You are an idiot, I think your children get their complaining from you because that whole thing you wrote was nil but complaining. Obviously if your that bad off you shouldn't even be worrying about beet and cigarettes you should be worrying more or less making sure that you are taking care of your kids the best way possible and if you were they would know that. If you are throwing you not own beer and other things in their face because you couldn't get a errand to support them that's not their fault and that's probably way their complaining. You need to thieve a look at how your being and then maybe you'll see why your children are acting close to they are. Source(s): Married & mother of 2.
You've outdone yourself again!
How sad there are STILL so many who don't capture the joke--
they are the trolls and Y/A thought police of the future. And they probably vote, as well.
Dear Lesbo,

You don't say how frail your kids are, but if the ingrates are old enough to complain, they're old ample to work.

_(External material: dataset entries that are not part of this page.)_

(** What [splitQualifiedName] returns for a name with a dot: the part before
    the first dot, and the part between the first dot and the second (the
    end, when there is no second). *)
Lemma splitQualifiedName_dotted s :
  (0 < occurrences "." s)%nat ->
  splitQualifiedName s
  = (before_first "." s, Some (before_first "." (after_first "." s))).
Proof.
  intros H. unfold splitQualifiedName. rewrite split_hd. f_equal.
  pose proof (split_tl "." s H) as Htl.
  destruct (split "." s) as [|piece pieces] eqn:E; [now apply split_nonempty in E|].
  simpl in *. subst pieces.
  rewrite <- (split_hd "." (after_first "." s)).
  destruct (split "." (after_first "." s)) eqn:E2; [now apply split_nonempty in E2|reflexivity].
Qed.

(** C8, as amended. A name with exactly one dot is split into the part before
    the dot and the part after it, and [qualifyName] of the two parts is the
    name again. (With more dots the second part ends at the second dot:
    [splitQualifiedName_dotted].) *)
Theorem splitQualifiedName_one_dot (s : string) :
  occurrences "." s = 1%nat ->
  splitQualifiedName s = (before_first "." s, Some (after_first "." s))
  /\ qualifyName (before_first "." s) (after_first "." s) = s.
Proof.
  intros H. split.
  - rewrite splitQualifiedName_dotted by lia.
    rewrite (before_first_all "." (after_first "." s)); [reflexivity|].
    rewrite occurrences_after_first, H. reflexivity.
  - unfold qualifyName. apply before_after_first. lia.
Qed.

Lemma splitQualifiedName_one_dot_witness :
  splitQualifiedName "DOM.getBoxModel" = ("DOM", Some "getBoxModel")
  /\ qualifyName "DOM" "getBoxModel" = "DOM.getBoxModel".
Proof. exact (splitQualifiedName_one_dot "DOM.getBoxModel" eq_refl). Defined.

(** C8 as stated fails: of ["A.b.c"] the second part is ["b"], not
    ["b.c"], and the two parts make ["A.b"]. *)
Lemma splitQualifiedName_two_dots :
  ~ (forall s : string,
        (0 < occurrences "." s)%nat ->
        exists domain name,
          splitQualifiedName s = (domain, Some name)
          /\ domain = before_first "." s
          /\ name = after_first "." s
          /\ qualifyName domain name = s).
Proof.
  intros claim.
  destruct (claim "A.b.c" ltac:(simpl; lia)) as (domain & name & Hsplit & _ & Hname & _).
  vm_compute in Hsplit, Hname. congruence.
Qed.

(** ** Construction of a target *)

Lemma constructor_rejects_iff parentTarget sessionId connection :
  constructor_rejects parentTarget sessionId connection = true
  <-> (parentTarget = None /\ connection <> None)
      \/ (parentTarget = None /\ sessionId <> "")
      \/ (connection <> None /\ sessionId <> "").
Proof.
  unfold constructor_rejects, truthy.
  destruct parentTarget, connection, (String.eqb_spec sessionId ""); subst; simpl;
    split; intros H; try discriminate; try reflexivity;
    try (destruct H as [[? ?]|[[? ?]|[? ?]]]; congruence);
    auto 6 with nocore datatypes; repeat (first [left; split; congruence | right]); split; congruence.
Qed.

(** C4, as amended. The constructor throws its construction error exactly
    when there is no parent target and a connection or a session id is
    supplied, or a connection and a session id are both supplied; any other
    exception is the missing connection factory, which only a call without a
    connection reaches. So a connection without a session id is accepted
    when a parent target comes with it, a connection with a session id is an
    error, and a target with neither connection nor session id is accepted
    with or without a parent. *)
Theorem TargetBase_new_throws (needsNodeJSPatching : bool) (parentTarget : option nat)
    (sessionId : string) (connection : option nat) (w : World.t) :
  (TargetBase_new needsNodeJSPatching parentTarget sessionId connection w
     = inl construction_error
   <-> (parentTarget = None /\ connection <> None)
       \/ (parentTarget = None /\ sessionId <> "")
       \/ (connection <> None /\ sessionId <> ""))
  /\ (forall e,
        TargetBase_new needsNodeJSPatching parentTarget sessionId connection w = inl e ->
        e = construction_error
        \/ (connection = None /\ World.connectionFactory w = None)).
Proof.
  assert (Hother : forall e,
    constructor_rejects parentTarget sessionId connection = false ->
    TargetBase_new needsNodeJSPatching parentTarget sessionId connection w = inl e ->
    e <> construction_error /\ connection = None /\ World.connectionFactory w = None).
  { intros e Hguard. unfold TargetBase_new. rewrite Hguard.
    destruct (if truthy (JsString sessionId) then _ else None) as [r|].
    - destruct (World.routers _ !! r); [|discriminate].
      destruct (SessionRouter_registerSession _ _ _ _). discriminate.
    - destruct connection as [c|].
      + unfold World_newRouter.
        match goal with |- context [World.routers ?w !! ?r] => destruct (World.routers w !! r) end;
          [|discriminate].
        destruct (SessionRouter_registerSession _ _ _ _). discriminate.
      + destruct (World.connectionFactory w) as [c|].
        * unfold World_newRouter.
          match goal with |- context [World.routers ?w !! ?r] => destruct (World.routers w !! r) end;
            [|discriminate].
          destruct (SessionRouter_registerSession _ _ _ _). discriminate.
        * intros [= <-]. split; [discriminate|]. split; reflexivity. }
  split.
  - rewrite <- constructor_rejects_iff. split.
    + intros H. destruct (constructor_rejects parentTarget sessionId connection) eqn:E;
        [reflexivity|]. destruct (Hother _ eq_refl H) as [Hne _]. congruence.
    + intros H. unfold TargetBase_new. now rewrite H.
  - intros e H. destruct (constructor_rejects parentTarget sessionId connection) eqn:E.
    + left. unfold TargetBase_new in H. rewrite E in H. congruence.
    + right. apply (Hother _ eq_refl H).
Qed.

(** C4 as stated fails: a connection supplied alone, with neither a parent
    target nor a session id, is rejected. *)
Lemma TargetBase_new_connection_alone :
  TargetBase_new false None "" (Some 0%nat) (initial_world plain_globals (Some 1%nat) ∅)
  = inl construction_error.
Proof. reflexivity. Qed.

(** ** The undo stack *)

Lemma resume_keeps_stack (n : nat) (u : Undo.t) (this : DOMModelUndoStack.t) :
  Undo.DOMModelUndoStackInstance u = Some this ->
  exists this',
    Undo.DOMModelUndoStackInstance (Nat.iter n resume_markUndoableState u) = Some this'
    /\ DOMModelUndoStack._stack this' = DOMModelUndoStack._stack this
    /\ DOMModelUndoStack._index this' = DOMModelUndoStack._index this.
Proof.
  intros H. induction n as [|n (this' & Hi & Hs & Hx)].
  - simpl. eauto.
  - rewrite Nat.iter_succ. set (v := Nat.iter n resume_markUndoableState u) in *.
    unfold resume_markUndoableState.
    destruct (Undo.awaiting v); [eauto|].
    unfold DOMModelUndoStack_instance. rewrite Hi. simpl. eauto.
Qed.

(** C6, as amended. From an empty undo stack, three minor edits of one model
    and then a major edit of another leave three entries: the minor edits of
    the first model as one entry, the major commit of the first model that
    the switch of model forces, and the major edit of the second model; the
    index is past the last entry, and what runs after the two awaited
    backend calls changes neither. *)
Theorem three_minor_then_major (A B : nat) :
  A <> B ->
  exists u this,
    mark_all [(A, true); (A, true); (A, true); (B, false)] undo_initial = Some u
    /\ Undo.DOMModelUndoStackInstance u = Some this
    /\ DOMModelUndoStack._stack this = [A; A; B]
    /\ DOMModelUndoStack._index this = 3
    /\ Undo.calls u = [invoke_markUndoableState A; invoke_markUndoableState B]
    /\ forall n, exists this',
         Undo.DOMModelUndoStackInstance (Nat.iter n resume_markUndoableState u) = Some this'
         /\ DOMModelUndoStack._stack this' = [A; A; B]
         /\ DOMModelUndoStack._index this' = 3.
Proof.
  intros Hne.
  assert (HAA : Nat.eqb A A = true) by apply Nat.eqb_refl.
  assert (HBA : Nat.eqb B A = false) by (apply Nat.eqb_neq; congruence).
  eexists. eexists. split.
  - cbn.
    repeat (first [ rewrite bool_decide_eq_true_2 by congruence
                  | rewrite bool_decide_eq_false_2 by congruence
                  | rewrite HAA | rewrite HBA | progress cbn ]).
    reflexivity.
  - cbn. repeat (split; [reflexivity|]).
    intros n.
    match goal with |- context [Nat.iter n _ ?u] =>
      destruct (resume_keeps_stack n u _ eq_refl) as (this' & H1 & H2 & H3) end.
    exists this'. auto.
Qed.

Lemma three_minor_then_major_witness :
  exists u this,
    mark_all [(1, true); (1, true); (1, true); (2, false)]%nat undo_initial = Some u
    /\ Undo.DOMModelUndoStackInstance u = Some this
    /\ DOMModelUndoStack._stack this = [1; 1; 2]%nat
    /\ DOMModelUndoStack._index this = 3
    /\ Undo.calls u = [invoke_markUndoableState 1; invoke_markUndoableState 2]
    /\ forall n, exists this',
         Undo.DOMModelUndoStackInstance (Nat.iter n resume_markUndoableState u) = Some this'
         /\ DOMModelUndoStack._stack this' = [1; 1; 2]%nat
         /\ DOMModelUndoStack._index this' = 3.
Proof. apply (three_minor_then_major 1 2). discriminate. Defined.

(** C6 as stated fails: the stack then has three entries, not two. *)
Lemma three_minor_then_major_entries :
  exists u this,
    mark_all [(1, true); (1, true); (1, true); (2, false)]%nat undo_initial = Some u
    /\ Undo.DOMModelUndoStackInstance u = Some this
    /\ length (DOMModelUndoStack._stack this) <> 2%nat.
Proof. eexists. eexists. split; [reflexivity|]. split; [reflexivity|]. discriminate. Qed.

(** The nesting of [markUndoableState] never exceeds [enough]: with that
    bound or a greater one the call returns. *)
Lemma DOMModel_markUndoableState_returns (depth model : nat) (minorChange : option bool)
    (u : Undo.t) :
  exists u',
    DOMModel_markUndoableState (enough + depth) model minorChange u = Some u'.
Proof.
  assert (Hone : forall d model minorChange u this,
            DOMModelUndoStack._lastModelWithMinorChange (fst (DOMModelUndoStack_instance u))
              = Some model \/
            DOMModelUndoStack._lastModelWithMinorChange (fst (DOMModelUndoStack_instance u))
              = None ->
            this = fst (DOMModelUndoStack_instance u) ->
            exists u', DOMModel_markUndoableState (S d) model minorChange u = Some u').
  { intros d m mc v this Hlast _. remember d as inner eqn:Hinner.
    cbn [DOMModel_markUndoableState].
    destruct (DOMModelUndoStack_instance v) as [this' v'] eqn:E. simpl in Hlast.
    destruct Hlast as [-> | ->].
    - rewrite Nat.eqb_refl. simpl.
      destruct (default false mc && _); [eauto|]. destruct (default false mc); eauto.
    - destruct (default false mc && _); [eauto|]. destruct (default false mc); eauto. }
  change (enough + depth)%nat with (S (S depth)).
  remember (S depth) as inner eqn:Hinner.
  cbn [DOMModel_markUndoableState].
  destruct (DOMModelUndoStack_instance u) as [this v] eqn:E.
  destruct (DOMModelUndoStack._lastModelWithMinorChange this) as [last|] eqn:Hlast.
  - destruct (Nat.eqb model last) eqn:Hm; simpl.
    + destruct (default false minorChange && _); [eauto|].
      destruct (default false minorChange); eauto.
    + assert (Hv : DOMModelUndoStack_instance v = (this, v)).
      { unfold DOMModelUndoStack_instance in *.
        destruct (Undo.DOMModelUndoStackInstance u) eqn:Hu.
        - injection E as <- <-. now rewrite Hu.
        - injection E as <- <-. reflexivity. }
      destruct (Hone depth last None v this) as [v' Hv'].
      { left. now rewrite Hv. }
      { now rewrite Hv. }
      rewrite Hinner, Hv'.
      destruct (default false minorChange && _); [eauto|].
      destruct (default false minorChange); eauto.
  - destruct (default false minorChange && _); [eauto|].
    destruct (default false minorChange); eauto.
Qed.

Trust me, after a week of 12 to 14 hour days they are going to appreciate the weekend time at home cleaning up the beer cans and cigarette butts. Once you give them their 10% of the money they earned, they can be in motion out and have a great time. The extra money you keep can go for special things, approaching wine in a box. You didn't say if your kids were boys or girls, but the girls can also bring work at night doing, well, doing what girls do best. Who knows, they might even find a husband and you won't enjoy to worry about the little scamps any more. There are constant parts of town where the boys could work uh not saying anything, just you know, something to preserve in the back of your mind.

Your friend,

Papa
LOL Thanks for the smile :~)

I can't believe some relations actually take that serious?